Avete mai sentito la parola Landrace? Se la vostra risposta è no, è bene fare un passo indietro per un excursus storico su queste genetiche autoctone di cannabis che hanno colonizzato l’intero Pianeta.

Prima ancora che arrivasse la “mano” dell’uomo, questa pianta era solita crescere in modo selvatico in natura. La cannabis cresceva spontaneamente nell’ambiente, non veniva “modellata” dall’uomo e c’era più diversità morfologica.

Questo, almeno, fino a 6.500 anni fa quando il botanico russo N. I. Vavilov diede inizio al primo processo di breeding realizzato dall’uomo.

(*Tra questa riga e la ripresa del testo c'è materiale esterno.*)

Lemma C7_predict_error_boundary_witness :
  (exists w',
      predict Demo.env (Demo.recording [5; 1; 2; 9; 1; 2]%Z) false false
        (Demo.start (with_sequence (with_mode Demo.fresh predict_mode) [1; 2; 3]%Z))
      = (Ok NoResult, w') /\
      last (trace w') Called_find_events
      = Logged ERROR (PreprocessError InsufficientMatchError)) /\
  (exists w',
      predict Demo.env (Demo.recording [5; 1; 2; 3]%Z) false false
        (Demo.start (with_sequence (with_mode Demo.fresh predict_mode) [1; 2; 3]%Z))
      = (Raise (AttributeError "'NoneType' object has no attribute 'transform'"), w')).
Proof.
  split.
  - eexists. split.
    + eapply (proj1 (C7_predict_error_boundary Demo.env _ _ false false)).
      lazy. reflexivity.
    + reflexivity.
  - destruct (C7_predict_error_boundary Demo.env
                (Demo.start (with_sequence (with_mode Demo.fresh predict_mode) [1; 2; 3]%Z))
                (Demo.recording [5; 1; 2; 3]%Z) false false) as [_ Hafter].
    edestruct Hafter as [_ Hreshaped]; [lazy; reflexivity |].
    edestruct Hreshaped as [Hnone _]; [lazy; reflexivity |].
    eexists. apply Hnone. reflexivity.
Defined.

(** ** Grouped predictions *)

(** C8: [group_predictions] does not normalize the probabilities of the
    positive class.  A classifier as [__init__] leaves it, trained on the
    pulses 1, 2, 3 shown ten times, fits its model on the encoded labels,
    in which the target label 1 is class 0 and the non-target label 3 is
    class 1; these are the classes of which [plot_roc_curve] names 0 as
    [pos_label].  Take three epochs whose class probabilities are, in
    tenths, [9, 1], [2, 8] and [3, 7]: the probabilities of the positive
    class are 9, 2 and 3, largest at the first stimulus.
    [group_predictions] hands column 1 to [normalize], the probabilities
    1, 8 and 7 of the non-target class, and decides class 2. *)
Lemma C8_group_predictions_reads_non_target_column :
  let data := Demo.spaced_recording (concat (repeat [1; 2; 3]%Z 10)) in
  let run := train Demo.env data tt false 32 (Demo.start Demo.fresh) in
  let trained := self (snd run) in
  let labels := concat (repeat [1; 3; 3]%Z 10) in
  let X := [[1]; [8]; [7]]%Z in
  let rows := [[9; 1]; [2; 8]; [3; 7]]%Z in
  let grouped := group_predictions Demo.env X true (mk_world trained []) in
  fst run = Ok tt /\
  (exists epochs,
      fst (preprocess Demo.env data (Demo.start Demo.fresh)) = Ok (epochs, labels)) /\
  training_class trained = 1%Z /\
  sequence trained = [1; 2; 3]%Z /\
  prep_Y trained = Some (label_encode labels) /\
  class_column labels (training_class trained) = 0 /\
  class_column labels non_target = 1 /\
  model_predict_proba Demo.env (model_ trained) X = Ok rows /\
  column (class_column labels (training_class trained)) rows = Ok [9; 2; 3]%Z /\
  argmax Z.ltb [9; 2; 3]%Z = Ok 0 /\
  column (class_column labels non_target) rows = Ok [1; 8; 7]%Z /\
  column1 rows = Ok [1; 8; 7]%Z /\
  trace (snd grouped)
  = [Called_predict_proba (E := Demo.env) X;
     Called_normalize (E := Demo.env) [1; 8; 7]%Z softmax] /\
  fst grouped
  = Ok [("class"%string, VInt 2); ("1"%string, VScore (E := Demo.env) 1%Z);
        ("2"%string, VScore (E := Demo.env) 8%Z);
        ("3"%string, VScore (E := Demo.env) 7%Z)].
Proof.
  cbv zeta. split; [vm_compute; reflexivity |].
  split; [eexists; vm_compute; reflexivity |].
  repeat split; vm_compute; reflexivity.
Qed.

(** ** Oversampling inside [train] *)

(** C9: in a training call that runs to its end, the oversampler, set
    to resample the minority class, is handed the training partition of
    the split and nothing else, and only when [oversample] is set; the
    scaler and the model are fitted on what it returns; the held-out
    evaluation is made on the test partition exactly as the split returned
    it, whether or not oversampling took place. *)
Theorem C9_oversampling_leaves_test_partition
        (E : Env) (w w1 : world E) (data : list (list (score E))) (sc sc' : scaler E)
        (oversample : bool) (seed : Z)
        (prep_data : list (list (list (score E)))) (labels : list Z)
        (X X_train X_test X_res X_scaled X_test' : list (list (score E)))
        (y_train y_test y_res y_pred : list Z)
        (cv_accuracy cv_f1 : list (score E)) (fitted : model E) (f1 : score E) :
  preprocess E data w = (Ok (prep_data, labels), w1) ->
  reshape_rows prep_data = Ok X ->
  let y := label_encode labels in
  train_test_split E X y seed = Ok (X_train, X_test, y_train, y_test) ->
  (if oversample then fit_resample E minority seed X_train y_train
   else Ok (X_train, y_train)) = Ok (X_res, y_res) ->
  fit_transform E sc X_res = Ok (sc', X_scaled) ->
  let n := cv_splits (self w1) in
  let m := model_ (self w1) in
  cross_val_score E m X y n random_state accuracy_scoring = Ok cv_accuracy ->
  cross_val_score E m X y n random_state weighted_f1_scoring = Ok cv_f1 ->
  fit E m X_scaled y_res = Ok fitted ->
  transform E sc' X_test = Ok X_test' ->
  model_predict E fitted X_test' = Ok y_pred ->
  f1_score E y_test y_pred = Ok f1 ->
  train E data sc oversample seed w
  = (Ok tt,
     mk_world
       (with_model (with_scaler (with_prep (self w1) X y) sc') fitted)
       (trace w1
        ++ [Logged DEBUG (EncodedLabels y); Called_train_test_split X y seed]
        ++ (if oversample then [Called_fit_resample minority seed X_train y_train]
            else [])
        ++ [Logged INFO (TrainingShape (length X_res) (length y_res));
            Called_fit_transform X_res;
            Called_cross_val_score X y n accuracy_scoring;
            Called_cross_val_score X y n weighted_f1_scoring;
            Logged INFO (CVAccuracy cv_accuracy);
            Logged INFO (CVF1 cv_f1);
            Called_fit X_scaled y_res;
            Called_transform X_test;
            Called_predict X_test';
            Called_f1_score y_test y_pred;
            Logged INFO (EvalAccuracy (mean_equal E y_pred y_test));
            Logged INFO (EvalF1 f1)])).
Proof.
  intros Hprep HX y Hsplit Hres Hscale n m Hacc Hf1 Hfit Htr Hpred Hscore.
  pose proof (train_run E w w1 data sc sc' oversample seed prep_data labels
                X X_train X_test X_res X_scaled y_train y_test y_res
                Hprep HX Hsplit Hres Hscale) as Hrun.
  cbv zeta in Hrun. fold y n m in Hrun.
  rewrite Hrun, Hacc, Hf1, Hfit.
  rewrite evaluate_run with (sc := sc') by reflexivity.
  cbn [self model_ with_model trace]. rewrite Htr, Hpred, Hscore.
  destruct oversample; cbn; repeat rewrite <- app_assoc; reflexivity.
Qed.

Un passo cruciale nella storia della genetica della cannabis perché, tramite la selezione, i coltivatori tradizionali hanno via via eliminato gli individui che non soddisfacevano determinati requisiti (odore, dimensione, produzione ecc.) e hanno gradualmente modellato le popolazioni di cannabis generando la varietà Landrace.

Cos’è una varietà landrace?

Per la spiegazione precisa prendiamo in prestito le parole del sito dinafem.org: “Una varietà di cannabis landrace è quella che, grosso modo, è stata coltivata e selezionata dagli agricoltori locali delle regioni in cui la coltivazione della cannabis era una tradizione millenaria, e che si è adattata al clima e alle caratteristiche della sua ubicazione geografica. Sono queste varietà indigene quelle che vengono chiamate landrace”.

Come abbiamo visto in precedenza, il processo di creazione delle landrace è fortemente condizionato dai coltivatori locali che hanno selezionato piante con caratteristiche idonee al territorio di appartenenza.

Questo processo veniva fatto a occhio e ha dato luogo a determinate caratteristiche morfologiche in sintonia con l’ambiente. Ecco perché le landrace sono in genere 100% indica o sativa.

Nonostante queste piante abbiano un livello di stabilità minore, hanno una rusticità superiore che le rende più resistenti alle condizioni climatiche avverse.

Questo significa che, le landrace sono in grado di adattarsi alle fluttuazioni climatiche e alle minacce presenti nell’ambiente grazie al loro pool genico.

Landrace indica e sativa

Se vi state chiedendo perché non avete sentito parlare prima di queste varietà autoctone, la spiegazione è nel fatto che sono state portate fuori dal loro ambiente nativo e incrociate all’infinito con altre varietà per la produzione di qualcosa di nuovo.

Attualmente, l’industria della cannabis offre un centinaio di varietà ibride che provengono dalle landrace, ma se avete intenzione di cercare sul mercato la sua forma pura (100% sativa o indica) sappiate che è molto complicato.

La differenza tra indica e sativa è dovuta, in gran parte, all’adattamento della pianta all’ambiente e all’umidità. La prima si è adattata per sopportare i climi più caldi e secchi, motivo per cui sono più basse, massicce e tozze, mentre la sativa è, invece, una pianta che si è adattata a climi più umidi e si presenta con una forma allungata e sottile.

Altra differenza tra le due varietà è l’effetto che offrono al corpo:

  • la indica produce uno sballo rilassante e dolce, anche eccessivamente sedativo per alcune persone. Il suo uso medicinale include la gestione del dolore cronico, di spasmi muscolari e insonnia.
  • La sativa offre uno sballo celebrale energizzante, ottimo per socializzare e stimolare la creatività. Da un punto di vista medicale, può essere usata per gestire ansia, depressione e stimolare l’appetito.

Landrace vs ibridi

Come accennato in precedenza, la stragrande maggioranza di cannabis è oggi un ibrido, creato attraverso l’allevamento selettivo per produrre e preservare determinate proprietà genetiche.

Solo per fare un esempio, alcuni ibridi contengono:

  • Alto livello di THC con bassa percentuale di CBD o viceversa
  • Caratteristiche fisiche distintive (es. cime viola)
  • Profili terpenici con aromi e sapori specifici

Trovare qualità 100% landrace è impossibile, ma il lavoro che è stato fatto sugli ibridi offre genetiche di altissima qualità con caratteristiche in grado di valorizzare produzione, sapore, durata del ciclo ed effetto.

La differenza più grande è che le varietà genetiche moderne sono state selezionate attraverso molte generazioni con lo scopo di stringere il pool genico, mentre le landrace possiedono una ricchezza genetica che negli ibridi si è un po’ persa.